Grail@multiverse.soulism.net 8 hours ago
The closer you get to lightspeed, the slower you accelerate (from an outside perspective). It’s actually close to lightspeed for most of the time.
domdanial@reddthat.com 8 hours ago
I just used the calc, it’s closer to 152 years. Which I assume means acceleration at 1g for about a year to reach .999c, and deceleration for the same time.
I just confirmed with dV= a*t, a year of 1g(9.8m/s/s) gets you just over the speed of light. I think it’s more complicated than that, If I remember right relativistic speeds require more and more energy to accelerate so you can’t ever “reach” light speed.

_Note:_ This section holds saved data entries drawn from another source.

Definition recordReconciliationMiss (now id : string) (expectedAttempt expectedMissCount : Z)
    (l : Ledger) : result (bool * Ledger) :=
  updated_one
    (update_reservation id
       (fun r => (row_attempt r =? expectedAttempt) && (row_missCount r =? expectedMissCount)
                 && status_in (row_status r) [st_signed; st_submitted])
       (fun r => mkRow (row_network r) (row_productEnvironment r) (row_organizationId r)
          (row_projectId r) (row_actorType r) (row_actorId r) (row_transactionDigest r)
          (row_feePayer r) (row_providerConfigFingerprint r) (row_recentBlockhash r)
          (row_reservedLamports r) (row_actualLamports r) (row_hourBucket r) (row_dayBucket r)
          (row_policyVersions r) (row_status r) (row_signature r) (row_signedTransaction r)
          (row_attempt r) (row_missCount r + 1) (row_failureReason r) now (row_submittedAt r)
          (row_reconciledAt r) (row_redisSettledAt r)) l).

Definition markRedisSettled (now id : string) (expectedAttempt : Z) (l : Ledger)
    : result (bool * Ledger) :=
  updated_one
    (update_reservation id (at_attempt expectedAttempt [st_committed; st_released])
       (fun r => mkRow (row_network r) (row_productEnvironment r) (row_organizationId r)
          (row_projectId r) (row_actorType r) (row_actorId r) (row_transactionDigest r)
          (row_feePayer r) (row_providerConfigFingerprint r) (row_recentBlockhash r)
          (row_reservedLamports r) (row_actualLamports r) (row_hourBucket r) (row_dayBucket r)
          (row_policyVersions r) (row_status r) (row_signature r) (row_signedTransaction r)
          (row_attempt r) (row_missCount r) (row_failureReason r) now (row_submittedAt r)
          (row_reconciledAt r) (Some (default now (row_redisSettledAt r)))) l).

degenerate_neutron_matter@fedia.io 8 hours ago
Most of the journey is spent traveling very close to light speed. It's not a linear ramping up and ramping down of speed, since it takes more energy to accelerate the closer you get to light speed. Rather you quickly accelerate to near light speed and spend most of the trip working on that last small bit of velocity.
skulblaka@sh.itjust.works 8 hours ago
Constant acceleration at 9.8m/s^2 in a given direction will bring you close to the speed of light eventually, but yeah, I’m also not super sure how this math checks out
AngryCommieKender@lemmy.world 5 hours ago
So a bit quicker than terraforming Venus by chucking several oceans worth of ice at it, and some cyanobactera once it cools down in a few hundred thousand years.
Grandwolf319@sh.itjust.works 4 hours ago
I’m guessing you probably go faster than 0.9C after six months, given that the difference is 1 year.
SpaceNoodle@lemmy.world 8 hours ago
Time for Bussard o invent those collectors
Venat0r@lemmy.world 7 hours ago
And you’ll only need 315.3 million GWh per ~80kg person… plus 3.941 million GWh per kg of supplies, equipment and ship weight…
trolololol@lemmy.world 4 hours ago
Great Scott!
Venator@lemmy.nz 3 hours ago
Oh and also thats just the pure energy for acceleration/deceleration, not life support, steering, thrust ineffeciencies etc… 😅
ColeSloth@discuss.tchncs.de 7 hours ago
Your statement makes things sound a bit confusing.
To clarify, if you are inside the ship, 152 years will pass.
FUCKING_CUNO@lemmy.dbzer0.com 6 hours ago
No, the people in the ship will experience less time then 152 years. Relativity tells us the faster an observer is moving, the slower it moves through time.
m0darn@lemmy.ca 54 minutes ago
What about accelerating 1g for 16 hours of ‘day’, then 8 hours of 3g ‘night’. It would be one hell of a weighted blanket lol.